### Excerpted records:
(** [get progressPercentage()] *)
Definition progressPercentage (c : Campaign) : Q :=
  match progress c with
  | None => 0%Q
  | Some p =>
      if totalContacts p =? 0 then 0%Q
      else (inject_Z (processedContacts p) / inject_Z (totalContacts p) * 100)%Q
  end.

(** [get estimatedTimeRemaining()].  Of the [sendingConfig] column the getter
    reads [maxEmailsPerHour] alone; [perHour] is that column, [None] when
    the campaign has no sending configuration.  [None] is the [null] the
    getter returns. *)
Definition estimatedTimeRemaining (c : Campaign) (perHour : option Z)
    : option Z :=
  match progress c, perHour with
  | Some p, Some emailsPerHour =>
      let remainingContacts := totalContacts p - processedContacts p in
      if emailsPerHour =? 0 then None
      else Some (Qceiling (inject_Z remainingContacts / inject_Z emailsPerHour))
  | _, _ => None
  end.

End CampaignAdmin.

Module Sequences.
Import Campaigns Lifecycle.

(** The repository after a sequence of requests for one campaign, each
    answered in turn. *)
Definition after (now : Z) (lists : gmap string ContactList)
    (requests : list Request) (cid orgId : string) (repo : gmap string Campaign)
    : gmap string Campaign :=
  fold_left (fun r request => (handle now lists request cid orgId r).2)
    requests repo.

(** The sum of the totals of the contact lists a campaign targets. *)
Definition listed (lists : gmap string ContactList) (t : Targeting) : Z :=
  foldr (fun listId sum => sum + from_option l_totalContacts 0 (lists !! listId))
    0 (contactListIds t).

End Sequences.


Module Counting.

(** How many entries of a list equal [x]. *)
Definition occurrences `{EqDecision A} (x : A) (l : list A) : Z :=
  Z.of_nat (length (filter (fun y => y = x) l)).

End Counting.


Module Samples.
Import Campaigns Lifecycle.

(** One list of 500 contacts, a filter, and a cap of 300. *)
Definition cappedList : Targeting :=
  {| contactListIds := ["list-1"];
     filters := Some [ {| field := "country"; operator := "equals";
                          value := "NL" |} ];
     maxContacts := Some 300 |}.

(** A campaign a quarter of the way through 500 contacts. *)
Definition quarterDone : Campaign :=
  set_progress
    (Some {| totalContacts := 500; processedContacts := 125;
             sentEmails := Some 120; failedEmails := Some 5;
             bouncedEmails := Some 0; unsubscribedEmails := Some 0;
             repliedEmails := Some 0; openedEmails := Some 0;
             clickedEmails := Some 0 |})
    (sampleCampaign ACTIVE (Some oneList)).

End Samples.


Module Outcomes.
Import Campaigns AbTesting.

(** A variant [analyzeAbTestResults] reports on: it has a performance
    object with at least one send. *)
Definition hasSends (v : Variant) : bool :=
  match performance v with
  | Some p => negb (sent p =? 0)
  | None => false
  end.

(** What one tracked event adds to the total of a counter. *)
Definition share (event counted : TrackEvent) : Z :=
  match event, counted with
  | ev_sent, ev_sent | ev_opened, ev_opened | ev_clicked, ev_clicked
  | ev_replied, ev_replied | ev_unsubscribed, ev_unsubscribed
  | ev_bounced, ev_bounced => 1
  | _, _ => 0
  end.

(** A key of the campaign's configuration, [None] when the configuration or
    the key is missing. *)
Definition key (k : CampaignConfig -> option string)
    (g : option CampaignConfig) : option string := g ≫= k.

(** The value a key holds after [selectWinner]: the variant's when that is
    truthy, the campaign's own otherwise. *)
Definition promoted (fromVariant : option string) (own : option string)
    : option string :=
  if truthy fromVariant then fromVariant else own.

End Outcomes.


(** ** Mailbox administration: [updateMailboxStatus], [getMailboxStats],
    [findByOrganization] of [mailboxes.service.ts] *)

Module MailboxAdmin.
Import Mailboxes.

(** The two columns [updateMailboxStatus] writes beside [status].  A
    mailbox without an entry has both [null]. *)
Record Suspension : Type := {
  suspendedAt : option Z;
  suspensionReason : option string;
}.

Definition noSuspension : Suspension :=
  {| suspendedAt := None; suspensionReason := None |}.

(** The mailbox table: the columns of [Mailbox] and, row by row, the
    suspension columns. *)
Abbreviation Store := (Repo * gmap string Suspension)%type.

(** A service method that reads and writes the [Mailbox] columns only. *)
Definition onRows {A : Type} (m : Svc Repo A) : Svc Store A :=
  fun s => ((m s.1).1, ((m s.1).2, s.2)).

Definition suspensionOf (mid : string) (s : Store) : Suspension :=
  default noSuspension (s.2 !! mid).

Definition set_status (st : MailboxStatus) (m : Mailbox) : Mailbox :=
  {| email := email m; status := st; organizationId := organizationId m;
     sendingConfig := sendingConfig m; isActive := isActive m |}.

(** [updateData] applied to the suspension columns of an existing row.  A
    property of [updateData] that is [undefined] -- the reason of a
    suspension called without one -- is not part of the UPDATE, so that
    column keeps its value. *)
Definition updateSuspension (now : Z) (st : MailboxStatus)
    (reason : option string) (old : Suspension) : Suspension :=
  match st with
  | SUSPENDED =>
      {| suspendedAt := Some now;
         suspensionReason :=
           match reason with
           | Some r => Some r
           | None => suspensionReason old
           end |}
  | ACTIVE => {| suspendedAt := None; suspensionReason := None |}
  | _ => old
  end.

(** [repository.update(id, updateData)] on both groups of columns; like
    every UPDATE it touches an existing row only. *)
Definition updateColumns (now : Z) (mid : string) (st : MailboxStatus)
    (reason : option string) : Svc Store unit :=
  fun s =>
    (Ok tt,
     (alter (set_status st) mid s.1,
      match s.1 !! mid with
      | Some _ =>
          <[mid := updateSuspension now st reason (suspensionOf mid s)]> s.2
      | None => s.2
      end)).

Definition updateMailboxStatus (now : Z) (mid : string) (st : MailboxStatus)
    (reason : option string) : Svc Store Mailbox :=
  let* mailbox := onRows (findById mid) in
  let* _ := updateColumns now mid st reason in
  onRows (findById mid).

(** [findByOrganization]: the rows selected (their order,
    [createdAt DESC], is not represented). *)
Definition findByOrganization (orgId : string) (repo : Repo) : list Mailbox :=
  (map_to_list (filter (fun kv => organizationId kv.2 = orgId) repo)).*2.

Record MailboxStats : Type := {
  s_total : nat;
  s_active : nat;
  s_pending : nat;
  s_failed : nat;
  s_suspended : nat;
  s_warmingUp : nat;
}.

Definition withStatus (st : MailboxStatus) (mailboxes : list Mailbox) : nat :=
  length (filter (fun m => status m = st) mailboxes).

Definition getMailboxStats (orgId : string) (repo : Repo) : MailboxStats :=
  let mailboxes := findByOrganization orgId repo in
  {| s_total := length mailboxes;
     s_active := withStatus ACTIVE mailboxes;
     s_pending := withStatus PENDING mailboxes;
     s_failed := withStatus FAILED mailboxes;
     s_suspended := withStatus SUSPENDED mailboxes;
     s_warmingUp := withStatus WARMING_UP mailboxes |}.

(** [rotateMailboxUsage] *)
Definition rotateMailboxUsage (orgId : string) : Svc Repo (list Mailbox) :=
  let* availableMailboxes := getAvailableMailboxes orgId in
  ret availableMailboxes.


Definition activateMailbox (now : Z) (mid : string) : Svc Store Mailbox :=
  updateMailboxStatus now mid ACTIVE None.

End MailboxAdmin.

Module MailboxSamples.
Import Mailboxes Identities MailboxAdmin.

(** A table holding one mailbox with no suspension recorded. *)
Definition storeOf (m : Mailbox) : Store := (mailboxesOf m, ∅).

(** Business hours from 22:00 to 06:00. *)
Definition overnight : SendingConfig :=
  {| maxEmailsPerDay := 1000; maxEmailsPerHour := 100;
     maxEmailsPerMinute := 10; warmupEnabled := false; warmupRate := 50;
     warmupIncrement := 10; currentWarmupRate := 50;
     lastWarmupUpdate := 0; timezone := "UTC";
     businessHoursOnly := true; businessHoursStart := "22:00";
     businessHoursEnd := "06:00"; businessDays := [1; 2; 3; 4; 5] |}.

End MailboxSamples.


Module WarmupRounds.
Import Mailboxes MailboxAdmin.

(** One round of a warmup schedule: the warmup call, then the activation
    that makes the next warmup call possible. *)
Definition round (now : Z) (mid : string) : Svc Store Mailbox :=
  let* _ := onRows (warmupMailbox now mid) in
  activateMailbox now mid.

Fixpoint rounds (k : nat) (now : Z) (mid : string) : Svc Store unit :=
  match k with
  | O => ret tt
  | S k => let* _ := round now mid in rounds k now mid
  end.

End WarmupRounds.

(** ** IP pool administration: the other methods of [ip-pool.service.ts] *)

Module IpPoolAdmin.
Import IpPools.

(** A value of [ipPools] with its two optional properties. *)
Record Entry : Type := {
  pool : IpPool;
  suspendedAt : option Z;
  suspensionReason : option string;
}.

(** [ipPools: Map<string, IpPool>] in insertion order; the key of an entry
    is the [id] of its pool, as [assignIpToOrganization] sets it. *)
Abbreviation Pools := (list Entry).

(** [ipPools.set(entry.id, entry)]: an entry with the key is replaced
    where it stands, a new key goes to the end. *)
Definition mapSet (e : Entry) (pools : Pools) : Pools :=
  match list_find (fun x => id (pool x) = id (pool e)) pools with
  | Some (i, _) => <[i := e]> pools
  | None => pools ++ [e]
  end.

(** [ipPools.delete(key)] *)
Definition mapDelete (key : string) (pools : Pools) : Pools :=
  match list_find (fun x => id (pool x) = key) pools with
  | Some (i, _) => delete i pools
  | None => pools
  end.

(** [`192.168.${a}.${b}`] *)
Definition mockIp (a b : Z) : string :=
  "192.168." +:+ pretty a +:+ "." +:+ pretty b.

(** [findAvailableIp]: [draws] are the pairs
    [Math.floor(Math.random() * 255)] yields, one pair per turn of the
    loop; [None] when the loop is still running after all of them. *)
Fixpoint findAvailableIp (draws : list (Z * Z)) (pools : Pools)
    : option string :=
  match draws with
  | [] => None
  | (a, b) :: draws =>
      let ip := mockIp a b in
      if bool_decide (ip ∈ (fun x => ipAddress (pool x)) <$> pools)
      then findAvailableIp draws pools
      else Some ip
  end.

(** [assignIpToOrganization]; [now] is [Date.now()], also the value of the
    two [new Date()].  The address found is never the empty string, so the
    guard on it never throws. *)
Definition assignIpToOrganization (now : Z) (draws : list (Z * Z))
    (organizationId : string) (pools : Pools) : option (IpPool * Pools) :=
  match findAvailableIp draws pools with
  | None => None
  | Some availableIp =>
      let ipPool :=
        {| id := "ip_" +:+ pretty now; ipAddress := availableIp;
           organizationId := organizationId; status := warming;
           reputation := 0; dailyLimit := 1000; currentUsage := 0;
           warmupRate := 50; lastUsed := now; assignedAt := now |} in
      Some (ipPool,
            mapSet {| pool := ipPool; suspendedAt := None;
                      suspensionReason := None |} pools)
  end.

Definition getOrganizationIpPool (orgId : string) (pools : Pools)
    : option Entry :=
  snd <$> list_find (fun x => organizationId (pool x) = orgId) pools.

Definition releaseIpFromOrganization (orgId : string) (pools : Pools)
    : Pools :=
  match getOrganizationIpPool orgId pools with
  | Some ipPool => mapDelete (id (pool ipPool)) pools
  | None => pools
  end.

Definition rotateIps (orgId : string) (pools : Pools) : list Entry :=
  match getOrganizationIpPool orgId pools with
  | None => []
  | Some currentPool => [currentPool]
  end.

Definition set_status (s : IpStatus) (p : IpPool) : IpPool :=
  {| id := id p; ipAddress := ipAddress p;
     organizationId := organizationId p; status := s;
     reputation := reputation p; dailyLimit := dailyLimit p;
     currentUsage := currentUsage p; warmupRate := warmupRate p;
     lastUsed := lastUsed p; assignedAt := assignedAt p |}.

---

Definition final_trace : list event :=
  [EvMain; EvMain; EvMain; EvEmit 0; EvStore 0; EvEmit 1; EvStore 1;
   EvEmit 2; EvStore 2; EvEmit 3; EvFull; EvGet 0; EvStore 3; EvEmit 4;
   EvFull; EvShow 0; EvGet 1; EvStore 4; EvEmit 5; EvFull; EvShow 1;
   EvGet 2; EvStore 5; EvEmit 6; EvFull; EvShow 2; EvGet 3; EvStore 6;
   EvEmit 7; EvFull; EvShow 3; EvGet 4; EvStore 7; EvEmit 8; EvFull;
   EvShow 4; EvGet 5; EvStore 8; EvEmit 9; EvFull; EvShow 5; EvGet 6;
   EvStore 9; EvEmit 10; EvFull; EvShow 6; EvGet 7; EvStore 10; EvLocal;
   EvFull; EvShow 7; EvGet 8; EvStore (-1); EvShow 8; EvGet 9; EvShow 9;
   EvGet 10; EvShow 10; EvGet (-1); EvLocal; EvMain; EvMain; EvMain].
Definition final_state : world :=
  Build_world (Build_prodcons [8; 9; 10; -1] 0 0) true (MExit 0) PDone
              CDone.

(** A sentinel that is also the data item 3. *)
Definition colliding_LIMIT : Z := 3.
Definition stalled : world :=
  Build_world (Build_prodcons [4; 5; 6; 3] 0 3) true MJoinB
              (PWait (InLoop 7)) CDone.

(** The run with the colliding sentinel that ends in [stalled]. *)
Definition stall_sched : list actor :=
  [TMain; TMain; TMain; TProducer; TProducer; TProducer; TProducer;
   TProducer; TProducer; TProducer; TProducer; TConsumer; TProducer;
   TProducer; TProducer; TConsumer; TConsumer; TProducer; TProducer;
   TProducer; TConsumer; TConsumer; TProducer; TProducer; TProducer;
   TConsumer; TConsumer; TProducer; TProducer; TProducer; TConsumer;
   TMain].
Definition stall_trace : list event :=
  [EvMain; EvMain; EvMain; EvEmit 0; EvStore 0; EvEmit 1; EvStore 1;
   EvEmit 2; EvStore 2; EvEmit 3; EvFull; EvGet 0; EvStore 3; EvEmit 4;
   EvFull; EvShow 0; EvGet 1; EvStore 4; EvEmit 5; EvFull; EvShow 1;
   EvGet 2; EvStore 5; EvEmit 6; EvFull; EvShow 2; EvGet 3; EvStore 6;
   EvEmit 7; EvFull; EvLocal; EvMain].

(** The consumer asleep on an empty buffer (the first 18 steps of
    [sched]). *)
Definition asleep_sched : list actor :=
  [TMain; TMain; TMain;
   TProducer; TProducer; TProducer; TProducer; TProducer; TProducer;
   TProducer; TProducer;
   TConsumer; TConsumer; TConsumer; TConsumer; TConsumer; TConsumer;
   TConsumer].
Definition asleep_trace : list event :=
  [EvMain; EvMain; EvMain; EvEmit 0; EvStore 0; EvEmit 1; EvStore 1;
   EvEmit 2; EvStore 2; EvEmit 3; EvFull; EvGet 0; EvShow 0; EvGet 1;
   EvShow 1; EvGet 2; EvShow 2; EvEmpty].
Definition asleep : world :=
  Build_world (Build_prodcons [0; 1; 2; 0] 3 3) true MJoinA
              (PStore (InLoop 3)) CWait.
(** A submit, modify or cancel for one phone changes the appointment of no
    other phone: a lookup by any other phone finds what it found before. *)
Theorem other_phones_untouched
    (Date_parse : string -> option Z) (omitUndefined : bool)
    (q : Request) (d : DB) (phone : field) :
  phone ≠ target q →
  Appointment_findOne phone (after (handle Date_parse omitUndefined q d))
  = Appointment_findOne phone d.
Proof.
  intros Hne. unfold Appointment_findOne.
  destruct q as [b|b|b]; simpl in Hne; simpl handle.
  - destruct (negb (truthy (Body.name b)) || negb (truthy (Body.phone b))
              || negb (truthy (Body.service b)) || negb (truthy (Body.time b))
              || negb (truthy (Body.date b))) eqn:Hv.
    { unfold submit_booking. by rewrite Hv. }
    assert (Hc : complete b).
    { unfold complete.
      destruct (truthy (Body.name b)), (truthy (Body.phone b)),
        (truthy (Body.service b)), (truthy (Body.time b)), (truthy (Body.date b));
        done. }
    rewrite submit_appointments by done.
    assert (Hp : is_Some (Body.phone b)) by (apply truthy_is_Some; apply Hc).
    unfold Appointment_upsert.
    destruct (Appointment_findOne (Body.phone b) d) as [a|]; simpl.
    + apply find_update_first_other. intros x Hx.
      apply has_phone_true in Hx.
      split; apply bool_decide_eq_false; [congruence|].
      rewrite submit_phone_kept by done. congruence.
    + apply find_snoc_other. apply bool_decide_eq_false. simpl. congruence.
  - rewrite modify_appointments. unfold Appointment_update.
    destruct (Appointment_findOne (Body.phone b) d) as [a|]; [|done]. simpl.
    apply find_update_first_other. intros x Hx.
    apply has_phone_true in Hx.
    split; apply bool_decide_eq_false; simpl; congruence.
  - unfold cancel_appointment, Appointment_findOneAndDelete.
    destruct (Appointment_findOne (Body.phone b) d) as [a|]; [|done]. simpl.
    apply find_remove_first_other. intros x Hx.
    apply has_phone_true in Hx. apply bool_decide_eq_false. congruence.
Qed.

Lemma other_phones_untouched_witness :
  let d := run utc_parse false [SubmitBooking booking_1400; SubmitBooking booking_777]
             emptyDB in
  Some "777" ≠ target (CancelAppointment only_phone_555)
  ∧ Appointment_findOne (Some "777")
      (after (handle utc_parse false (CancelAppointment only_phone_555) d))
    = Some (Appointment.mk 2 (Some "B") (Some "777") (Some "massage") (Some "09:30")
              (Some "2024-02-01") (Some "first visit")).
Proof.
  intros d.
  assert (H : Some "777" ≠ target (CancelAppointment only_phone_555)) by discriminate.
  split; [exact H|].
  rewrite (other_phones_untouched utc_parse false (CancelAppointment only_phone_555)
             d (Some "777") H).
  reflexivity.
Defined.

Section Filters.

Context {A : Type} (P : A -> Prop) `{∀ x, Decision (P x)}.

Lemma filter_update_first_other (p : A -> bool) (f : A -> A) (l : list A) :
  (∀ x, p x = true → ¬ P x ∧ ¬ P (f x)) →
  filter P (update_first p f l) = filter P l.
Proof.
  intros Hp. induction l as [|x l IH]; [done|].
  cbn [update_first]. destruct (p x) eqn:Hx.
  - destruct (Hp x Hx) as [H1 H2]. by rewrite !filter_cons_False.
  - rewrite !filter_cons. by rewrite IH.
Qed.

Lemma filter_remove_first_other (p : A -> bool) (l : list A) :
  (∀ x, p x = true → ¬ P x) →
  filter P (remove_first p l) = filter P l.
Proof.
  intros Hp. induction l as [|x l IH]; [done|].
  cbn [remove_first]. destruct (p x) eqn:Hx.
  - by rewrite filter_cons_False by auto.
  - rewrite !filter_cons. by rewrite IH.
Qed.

### What is expected:
Using the entries above, give back exactly the line containing "rewrite (other_phones_untouched utc_parse", the line containing "Lemma filter_update_first_other (p", and every line between them, and nothing else.

### Answer to the problem:
  rewrite (other_phones_untouched utc_parse false (CancelAppointment only_phone_555)
             d (Some "777") H).
  reflexivity.
Defined.

Section Filters.

Context {A : Type} (P : A -> Prop) `{∀ x, Decision (P x)}.

Lemma filter_update_first_other (p : A -> bool) (f : A -> A) (l : list A) :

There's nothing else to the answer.